Patut kita renungi bahwa dewasa ini, sebagian besar manusia telah lupa diri, terlanjur sombong dan merasa hebat, merasa diri bisa segalanya hingga lupa dengan Tuhan. Adapun sebagian lagi manusia yang beragama hanya fokus pada syariat, dan ritual-ritual peribadatan yang kering spritualitas sehingga tak mampu mencapai substansi agama. Inilah yang menyebabkan terjadi permusuhan, caci maki, bahkan peperangan antar umat beragama.

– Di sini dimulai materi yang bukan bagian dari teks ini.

(* ===== verification/TaskPipelineExample.v ===== *)
(** * A run of the task pipeline

    Concrete databases reached by the steps of the pipeline, at which the
    claims of [TaskPipelineSpec] apply. *)

From stdpp Require Import base gmap strings list numbers.
From S2P Require Import Prelude TaskState TaskRuns Keyset TaskPipeline TaskEngine TaskPipelineFacts TaskPipelineSteps TaskCommands TaskPipelineSpec.

Open Scope string_scope.
Open Scope Z_scope.

(** ** Rows *)

Definition manifest (bounded : bool) : Manifest := mkManifest [] bounded false ∅ None.
Definition download (st : string) (bounded : bool) : DownloadJob := mkDownload (mkJob st None) 2 0 (manifest bounded).
Definition import (parent at_ : Z) (st : string) : ImportJob := mkImport parent at_ (mkJob st None) 0 0 None 0.

(** A download that is importing, with a queued import. *)
Definition db_queued : Db := put_import 10 (import 1 5 "enqueued") (put_download 1 (download "importing" false) empty_db).
(** A failed download with a failed import. *)
Definition db_failed : Db := put_import 10 (import 1 5 "failed") (put_download 1 (download "failed" false) empty_db).
(** A bounded download with two imports, the first of which completes. *)
Definition db_bounded : Db :=
  put_import 11 (import 1 6 "paused")
    (put_import 10 (import 1 5 "complete") (put_download 1 (download "importing" true) empty_db)).

Lemma two_rows_reachable d i : im_download i = 1 → reachable_db (put_import 10 i (put_download 1 d empty_db)).
Proof.
  intros Hi. apply (reachable_more (put_download 1 d empty_db)).
  - apply (reachable_more empty_db); [constructor|]. by apply step_new_download.
  - apply step_new_import; [done..|]. rewrite Hi. by exists d.
Qed.

(** A worker claims the import. *)
Definition claimed (db : Db) : Db :=
  match _claim_import_execution 10 7 db with Ok (Some db') => db' | _ => empty_db end.
Definition db_running : Db := claimed db_queued.

Lemma claim_step : pipeline_step db_queued db_running.
Proof. apply (step_claim _ 10 7). vm_compute. reflexivity. Qed.

Lemma running_reachable : reachable_db db_running.
Proof. apply (reachable_more db_queued); [by apply two_rows_reachable|apply claim_step]. Qed.

(** The rows after the claim. *)
Lemma running_download : ∃ d, downloads db_running !! 1 = Some d ∧ dl_status d = "importing".
Proof.
  assert (dl_job <$> downloads db_running !! 1 = Some (mkJob "importing" None)) as H by (vm_compute; reflexivity).
  apply fmap_Some in H as (d & Hd & E). exists d. split; [exact Hd|]. rewrite <-E. reflexivity.
Qed.
Lemma running_import : ∃ i, imports db_running !! 10 = Some i ∧ im_status i = "running".
Proof.
  assert (im_job <$> imports db_running !! 10 = Some (mkJob "running" None)) as H by (vm_compute; reflexivity).
  apply fmap_Some in H as (i & Hi & E). exists i. split; [exact Hi|]. rewrite <-E. reflexivity.
Qed.
Lemma running_tasks : is_Some (tasks db_running !! (true, 1)) ∧ is_Some (tasks db_running !! (false, 10)).
Proof. split; apply (bool_decide_eq_true (is_Some _)); vm_compute; reflexivity. Qed.

(** ** The claims at these databases *)


Lemma statuses_follow_tables_witness :
  edge ALLOWED_IMPORT_TRANSITIONS (norm OLD_TO_NEW_IMPORT "enqueued") "running".
Proof.
  destruct (statuses_follow_tables db_queued db_running) as [H _]; [by apply two_rows_reachable|apply claim_step|].
  destruct running_import as (i & Hi & Ei).
  destruct (H 10 (import 1 5 "enqueued") i eq_refl Hi) as [[E|E] _]; rewrite Ei in E; [discriminate E|exact E].
Defined.

Lemma running_pausable : match downloads db_running !! 1 with
  | Some d => require_download 1 d "pause" db_running = Ok tt | None => False end.
Proof. vm_compute. reflexivity. Qed.


(** The projection of the completed import. *)
Definition projected (db : Db) : Db :=
  match project_import_pipeline_state 10 (Some "complete") None None None db with Ok db' => db' | Err _ => empty_db end.

Lemma projected_ok :
  project_import_pipeline_state 10 (Some "complete") None None None db_bounded = Ok (projected db_bounded) ∧
  imports (projected db_bounded) = imports db_bounded.
Proof. split; vm_compute; reflexivity. Qed.

Lemma bounded_parent_elected_witness :
  ∃ d', downloads (projected db_bounded) !! 1 = Some d' ∧ dl_status d' = "paused".
Proof.
  destruct projected_ok as [E Ei].
  destruct (bounded_parent_elected db_bounded 10 (import 1 5 "complete") "complete" None None None _
    (download "importing" true) eq_refl eq_refl eq_refl E) as (d' & Hd' & _ & [_ Hp] & _).
  exists d'. split; [exact Hd'|]. apply Hp. rewrite Ei. split; [reflexivity|]. split.
  - intros (c & ic & [Hc _] & Ha). unfold db_bounded, put_import in Hc. cbn [imports set_imports] in Hc.
    apply lookup_insert_Some in Hc as [[_ <-]|[_ Hc]]; [discriminate Ha|].
    apply lookup_insert_Some in Hc as [[_ <-]|[_ Hc]]; [discriminate Ha|discriminate Hc].
  - exists 11, (import 1 6 "paused"). split; [split; reflexivity|reflexivity].
Defined.

Lemma retried_ok : match retry_download 1 db_failed with Ok _ => True | Err _ => False end.
Proof. vm_compute. exact I. Qed.

Lemma failed_parent_stays_failed_witness :
  ∃ s db1, retry_download 1 db_failed = Ok (s, db1) ∧ s = "importing" ∧
    ∃ d1, downloads db1 !! 1 = Some d1 ∧ dl_status d1 = "failed".
Proof.
  pose proof retried_ok as Hr. destruct (retry_download 1 db_failed) as [[s db1]|e] eqn:E; [|destruct Hr].
  destruct (failed_parent_stays_failed db_failed 1 (download "failed" false) 10 (import 1 5 "failed")
    (two_rows_reachable (download "failed" false) (import 1 5 "failed") eq_refl) eq_refl eq_refl eq_refl eq_refl s db1 E) as (Hs & Hd & _).
  exists s, db1. split; [reflexivity|]. split; [exact Hs|exact Hd].
Defined.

Bahkan sikap acuh terhadap himbauan dokter dan pemerintah seperti yang telah disinggung di atas adalah bentuk kesombongan yang luar biasa.
Melalui Corona Allah ingin kita menyadari bahwa tak ada yang mampu melawan kuasanya. Peradaban manusia yang demikian maju ini bahkan bisa Allah goncang dengan sesuatu yang bahkan lebih kecil dari semut. Sikap sombong manusia telah melampaui batas, yang tak beragama terus berkoar-koar menyatakan “Tuhan telah mati”, sedangkan yang beragama tak henti-hentinya menyebut nama Tuhan tanpa pengetahuan.
Oleh karena itu marilah kita muhasabah diri, mari kita jadikan himbauan pemerintah dan dokter untuk tetap di rumah sebagai ajang untuk mendekatkan diri pada Allah, memohon ampun atas segala bentuk kesombongan dan keangkuhan kita karena di hadapan Allah kita tak berdaya.
Agama memang memerintahkan kita menjalankan syariat, namun itu bukan tujuan agama, agama hanyalah alat menuju Tuhan, dan Tuhan hanya akan dicapai dalam kesendirian, bukan dalam keramaian, bukan di Makkah, bukan di dalam Masjid bukan dimanapun, Tuhan hanya akan kita temukan dalam kesendirian. Maka, tetaplah di rumah. Temukan Tuhan dalam setiap aktivitas di dalamnya. Semoga kita semua dijauhkan dari musibah dan marabahaya. Amiin.
Penulis: Bil Hamdi (Mahasiswa Filsafat STFI Sadra Jakarta).